Apprendre à vivre !

Publié le par Gérard PIEL

Pour passer un bon été, voici la deuxième nouvelle, cruelle et drôle. Toute ressemblance avec des personnes existantes ou ayant existé serait purement fortuite... Bonne lecture !

J’avais neuf ans, mes parents ont pensé qu’il était temps que je découvre les joies de la colo. Cela tombait bien, notre commune organisait chaque été des séjours dans l’arrière pays, la gestion en était confiée à la paroisse.

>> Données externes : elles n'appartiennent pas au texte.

Definition withProject (project : Js.value) : t -> t :=
  push_value project (fun s => ["-p"; s]).

Definition withEnvironment (environment : Js.value) : t -> t :=
  push_value environment (fun s => ["-e"; s]).

Definition withJsonOutput : t -> t := push ["--output-json"].

Definition withForce : t -> t := push ["--force"].

Definition listConfigs : t -> t := push ["config"; "list"].

Definition listProjects : t -> t := push ["list"; "projects"].

Definition listEnvironments : t -> t := push ["list"; "environments"].

Definition listUsers : t -> t := push ["list"; "all-users"].

Definition deleteEnvironment (environmentName : Js.value) : t -> t :=
  push_value environmentName
             (fun s => ["delete"; "environment"; "--environment"; s]).

Definition deployBranch (branchName : Js.value) : t -> t :=
  push_value branchName (fun s => ["deploy"; "branch"; "--branch"; s]).

Definition login : t -> t := push ["login"].

Definition ssh (command : Js.value) : t -> t :=
  push_value command (fun s => ["ssh"; "-C"; s]).

Definition getCommandArray (c : t) : list string := baseCommand c :: args c.

Definition toString (c : t) : string :=
  baseCommand c ++ " " ++ Js.join " " (args c).

End LagoonCommand.

#[export] Instance GitCommand_Command : Command GitCommand.t := {
  getBaseCommand := GitCommand.baseCommand;
  getArgs := GitCommand.args;
  toString := GitCommand.toString
}.

#[export] Instance LagoonCommand_Command : Command LagoonCommand.t := {
  getBaseCommand := LagoonCommand.baseCommand;
  getArgs := LagoonCommand.args;
  toString := LagoonCommand.toString
}.

(** Method chaining [c.f().g()] reads left to right. *)
Notation "c '|>' f" := (f c) (at level 45, left associativity, only parsing).


(* ===================================================================== *)
(** * The host: processes, console, logger, JSON *)
(* ===================================================================== *)

(** What [execFile] resolves to. *)
Record ExecResult : Type := { stdout : string; stderr : string }.

(** The parts of the host the modelled code calls but does not define:
    the operating system behind [child_process.execFile], the [chalk]
    colouring functions, and [JSON] with the reads the code performs on a
    parsed response.  [World] is the state of everything outside the
    program (processes, the cluster, the file system). *)
Class Host : Type := {
  World : Type;
  (** [promisify(execFile)(file, args)]: rejects with an error on a spawn
      failure or a nonzero exit, resolves with [{ stdout, stderr }]. *)
  os_execFile :
    string -> list string -> World -> (Js.error + ExecResult) * World;
  chalk_blue : string -> string;
  chalk_bold : string -> string;
  chalk_green : string -> string;
  chalk_yellow : string -> string;
  Json : Type;
  JSON_parse : string -> Js.error + Json;
  JSON_stringify : Json -> string;
  (** [response.name]: throws when [response] is [null]. *)
  Json_get : Json -> string -> Js.error + Json;
  (** [v === 'lit'] *)
  Json_strictEq : Json -> string -> bool;
  Json_truthy : Json -> bool;
  (** [String(v)] as a template literal applies it. *)
  Json_toString : Json -> string;
  (** [s.trim()] *)
  String_trim : string -> string;
  (** [new Date().toISOString()] *)
  Date_toISOString : World -> string * World;
  (** [fs.appendFileSync(path, data)]: [Some e] when it throws. *)
  fs_appendFileSync : string -> string -> World -> option Js.error * World;
  path_join : string -> string -> string;
  (** The [.logs] directory next to the module, fixed at load time. *)
  LOG_DIR : string
}.

(** Calls that leave the program, in the order they are made. *)
Inductive Event : Type :=
| Console (line : string)
| Spawn (file : string) (argv : list string)
| LogAction (action command result : string)
| LogError (action command : string) (err : Js.error)
| SpinnerStart (text : string)
| SpinnerSucceed (text : string)
| SpinnerFail (text : string).

Section Effects.

Context {H : Host}.

(** The outcome of running a piece of the program from a world: the calls
    it made, the world it left, and its completion (thrown error or value). *)
Record Outcome (A : Type) : Type := {
  events : list Event;
  final : World;
  result : Js.error + A
}.

Definition M (A : Type) : Type := World -> Outcome A.

Definition ret {A} (a : A) : M A :=
  fun w => {| events := []; final := w; result := inr a |}.

Definition throw {A} (e : Js.error) : M A :=
  fun w => {| events := []; final := w; result := inl e |}.

Definition bind {A B} (m : M A) (k : A -> M B) : M B :=
  fun w =>
    let o := m w in
    match result o with
    | inl e => {| events := events o; final := final o; result := inl e |}
    | inr a =>
        let o' := k a (final o) in
        {| events := (events o ++ events o')%list;
           final := final o';
           result := result o' |}
    end.

(** [try { body } catch (error) { handler }] *)
Definition try_catch {A} (body : M A) (handler : Js.error -> M A) : M A :=
  fun w =>
    let o := body w in
    match result o with
    | inr a => o
    | inl e =>
        let o' := handler e (final o) in
        {| events := (events o ++ events o')%list;
           final := final o';
           result := result o' |}
    end.

(** A pure computation that may throw. *)
Definition lift {A} (r : Js.error + A) : M A :=
  fun w => {| events := []; final := w; result := r |}.
(** X5: a failed expansion leaves the allocator without a wilderness block,
    so the next [slab_alloc] asks the provider again, whatever the offset,
    and returns the base of the block it then gets. *)
Theorem X5_retry_after_failure (m : machine) :
  lock (sa m) = false ->
  free_list (sa m) = 0 ->
  needs_block (sa m) = true ->
  hd 0 (heap m) = 0 ->
  word_ok (hd 0 (tl (heap m))) ->
  word_ok (object_size (sa m)) ->
  exists m1 m2,
    slab_alloc m = Some (0, m1)
    /\ slab_alloc m1 = Some (hd 0 (tl (heap m)), m2)
    /\ wilderness_slab (sa m2) = hd 0 (tl (heap m))
    /\ wilderness_offset (sa m2) = object_size (sa m)
    /\ requests (trace m2)
       = requests (trace m) ++ [slab_size (sa m); slab_size (sa m)]
    /\ heap m2 = tl (tl (heap m)).
Proof.
  intros Hl Hf Hn Hh Hb Hs.
  rewrite (slab_alloc_block m Hl Hf Hn), Hh. cbn [Z.add].
  unfold wrap at 1. rewrite Z.mod_0_l by (pose proof modulus_pos; lia).
  set (m1 := after m 0 0 (wrap (object_size (sa m))) (mem m) (tl (heap m))
               [EvKmalloc (slab_size (sa m)) 0]).
  assert (Hl1 : lock (sa m1) = false) by reflexivity.
  assert (Hf1 : free_list (sa m1) = 0) by reflexivity.
  assert (Hn1 : needs_block (sa m1) = true) by reflexivity.
  exists m1. eexists. split; [reflexivity|].
  rewrite (slab_alloc_block m1 Hl1 Hf1 Hn1).
  change (heap m1) with (tl (heap m)).
  change (object_size (sa m1)) with (object_size (sa m)).
  change (slab_size (sa m1)) with (slab_size (sa m)).
  rewrite !wrap_small by (rewrite ?Z.add_0_r, ?Z.add_0_l; assumption).
  rewrite Z.add_0_r. split; [reflexivity|].
  unfold after; cbn [sa heap trace wilderness_slab wilderness_offset].
  repeat split; auto.
  unfold m1, after; cbn [trace]. rewrite !requests_app. cbn.
  rewrite <- app_assoc. reflexivity.
Qed.

Lemma alloc_n_oversize (n : nat) :
  forall m : machine,
    lock (sa m) = false ->
    free_list (sa m) = 0 ->
    slab_size (sa m) < object_size (sa m) ->
    object_size (sa m) + object_size (sa m) < modulus ->
    0 <= wilderness_offset (sa m) <= object_size (sa m) ->
    Forall word_ok (heap m) ->
    (n <= length (heap m))%nat ->
    exists m',
      alloc_n n m = Some (firstn n (heap m), m')
      /\ heap m' = skipn n (heap m)
      /\ requests (trace m')
         = requests (trace m) ++ repeat (slab_size (sa m)) n.
Proof.
  induction n as [|n IH]; intros m Hl Hf Hs Hm Ho Hh Hn.
  - exists m. cbn. rewrite app_nil_r. auto.
  - destruct (heap m) as [|b h] eqn:Eh; [cbn in Hn; lia|].
    cbn [alloc_n firstn skipn]. unfold bind at 1.
    assert (Hnb : needs_block (sa m) = true).
    { unfold needs_block. rewrite wrap_small by (unfold word_ok; lia).
      apply orb_true_iff. right. apply Z.ltb_lt. lia. }
    rewrite (slab_alloc_block m Hl Hf Hnb), Eh. cbn [hd tl].
    pose proof (Forall_inv Hh) as Hb.
    rewrite (wrap_small (b + 0)) by (rewrite Z.add_0_r; exact Hb).
    rewrite (wrap_small (0 + object_size (sa m))) by (unfold word_ok; lia).
    set (m1 := after m 0 b (0 + object_size (sa m)) (mem m) h
                 [EvKmalloc (slab_size (sa m)) b]).
    destruct (IH m1) as (m' & E & H' & R');
      try reflexivity;
      try (change (object_size (sa m1)) with (object_size (sa m));
           change (slab_size (sa m1)) with (slab_size (sa m));
           change (wilderness_offset (sa m1)) with (0 + object_size (sa m));
           lia).
    { exact (Forall_inv_tail Hh). }
    { change (heap m1) with h. cbn [length] in Hn. lia. }
    exists m'. unfold bind, ret. rewrite E.
    change (heap m1) with h in *.
    change (slab_size (sa m1)) with (slab_size (sa m)) in R'.
    rewrite Z.add_0_r. repeat split; auto.
    rewrite R'. unfold m1, after; cbn [trace]. rewrite !requests_app.
    cbn. rewrite <- app_assoc. reflexivity.
Qed.

(** X6: when [object_size] is larger than [slab_size] the test for room in
    the wilderness block never passes: with an empty free list every
    [slab_alloc] requests a block of [slab_size] bytes and returns its base,
    an object that does not fit the block it is in. *)
Theorem X6_oversize_objects (n : nat) (m : machine) :
  lock (sa m) = false ->
  free_list (sa m) = 0 ->
  slab_size (sa m) < object_size (sa m) ->
  object_size (sa m) + object_size (sa m) < modulus ->
  0 <= wilderness_offset (sa m) <= object_size (sa m) ->
  Forall word_ok (heap m) ->
  (n <= length (heap m))%nat ->
  exists m',
    alloc_n n m = Some (firstn n (heap m), m')
    /\ heap m' = skipn n (heap m)
    /\ requests (trace m')
       = requests (trace m) ++ repeat (slab_size (sa m)) n.
Proof. intros. apply alloc_n_oversize; assumption. Qed.

Lemma alloc_n_empty_objects (n : nat) :
  forall m : machine,
    lock (sa m) = false ->
    free_list (sa m) = 0 ->
    object_size (sa m) = 0 ->
    wilderness_slab (sa m) <> 0 ->
    0 <= wilderness_offset (sa m) <= slab_size (sa m) ->
    word_ok (wilderness_slab (sa m) + wilderness_offset (sa m)) ->
    word_ok (wilderness_offset (sa m)) ->
    exists m',
      alloc_n n m
      = Some (repeat (wilderness_slab (sa m) + wilderness_offset (sa m)) n, m')
      /\ wilderness_slab (sa m') = wilderness_slab (sa m)
      /\ wilderness_offset (sa m') = wilderness_offset (sa m)
      /\ requests (trace m') = requests (trace m)
      /\ heap m' = heap m.
Proof.
  induction n as [|n IH]; intros m Hl Hf Hs Hw Ho Ha Hoff.
  - exists m. cbn. auto.
  - cbn [alloc_n repeat]. unfold bind at 1.
    assert (Hnb : needs_block (sa m) = false).
    { unfold needs_block. rewrite Hs, Z.add_0_r, (wrap_small _ Hoff).
      apply orb_false_iff. split; [apply Z.eqb_neq; exact Hw|].
      apply Z.ltb_ge. lia. }
    rewrite (slab_alloc_carve m Hl Hf Hnb), Hs, Z.add_0_r.
    rewrite (wrap_small _ Ha), (wrap_small _ Hoff).
    set (m1 := after m 0 (wilderness_slab (sa m)) (wilderness_offset (sa m))
                 (mem m) (heap m) []).
    destruct (IH m1) as (m' & E & W' & O' & R' & H'); try assumption;
      try reflexivity.
    exists m'. unfold bind, ret. rewrite E.
    change (wilderness_slab (sa m1)) with (wilderness_slab (sa m)) in *.
    change (wilderness_offset (sa m1)) with (wilderness_offset (sa m)) in *.
    repeat split; auto.
    rewrite R'. unfold m1, after; cbn [trace]. rewrite !requests_app.
    cbn. rewrite ?app_nil_r. reflexivity.
Qed.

Il faut que je vous dise :

- Mes parents étaient des réfugiés espagnols, mon père avait sauvé sa peau de justesse, en France ils avaient participé à la Résistance avec les FTPF, un rouge quoi !


Donc la colo.

Arrivé un samedi dans l’après-midi, installation et dîner, avant d’inaugurer nos assiettes en Arcopal, la prière ! Je ne connaissais pas, alors j’ai marmonné en remarquant qu’il y avait deux condisciples qui, eux, ne pratiquaient pas. J’ai donc demandé à l’apprenti-curé chargé de surveiller les repas, comment fallait-il faire pour ne pas prier.

- Mais tes parents ont rempli une fiche, tu pries et demain, l’église.

Voilà sa réponse, tout en me frottant vigoureusement la tête.

 

J’ai donc été voir les deux exemptés, Mamed et Simon :

- Nos parents ont stipulé que nous ne pratiquions pas.


J’ai appris plus tard que José Moranda, mon père, avait coché la case « croyant » pour que je ne sois pas stigmatisé. Raté.

 

Le dimanche matin, un curé confirmé venait pour me réciter la messe, à l’époque en latin. J’ai refusé de participer et là, cela a mal tourné. On m’a obligé à rester devant la chapelle alors qu’un orage d’été ouvrait ses vannes. L’apprenti-curé m’a dit :

- Tu vois Dieu t’a puni.

 

Trempé de la tête aux pieds, je n’ai pas pu me changer, j’ai donc séché après la pluie.
Le dimanche était aussi le jour de l’économat où l’on pouvait acheter bonbons, cartes postales et Opinel… L’Opinel numéro 8 pour jouer au « planté de couteau ». Défaire le cran du couteau, le déplier, mettre la molette de sécurité, appuyer légèrement la pointe sur le dos de la main, après un looping la lame doit se planter dans la cible tracée au sol.

Je jouais avec Mamed et Simon, tranquilles, quand nous avons vu arriver un groupe d’enfants amenés par deux frères, des jumeaux, dont l’un tenait un carton et à quelques pas derrière eux, l’apprenti-curé. Ils me passèrent le carton tenu par une ficelle autour du cou et, je me retrouvais avec une pancarte où était écrit « cochon », voilà comment ils avaient décidé de me punir. En me redressant, je serrais fort l’Opinel, Mamed comprit, il posa sa main sur mon épaule ;

- Calme !

Il déchira le carton et, ensemble, nous fîmes face à la meute moqueuse. Le séminariste recula puis tourna les talons en faisant virevolter sa soutane.

 

J’ai tenu une semaine et le dimanche suivant mes parents sont venus me chercher.

J’ai toujours le N°8 qui n’a jamais blessé personne, lui.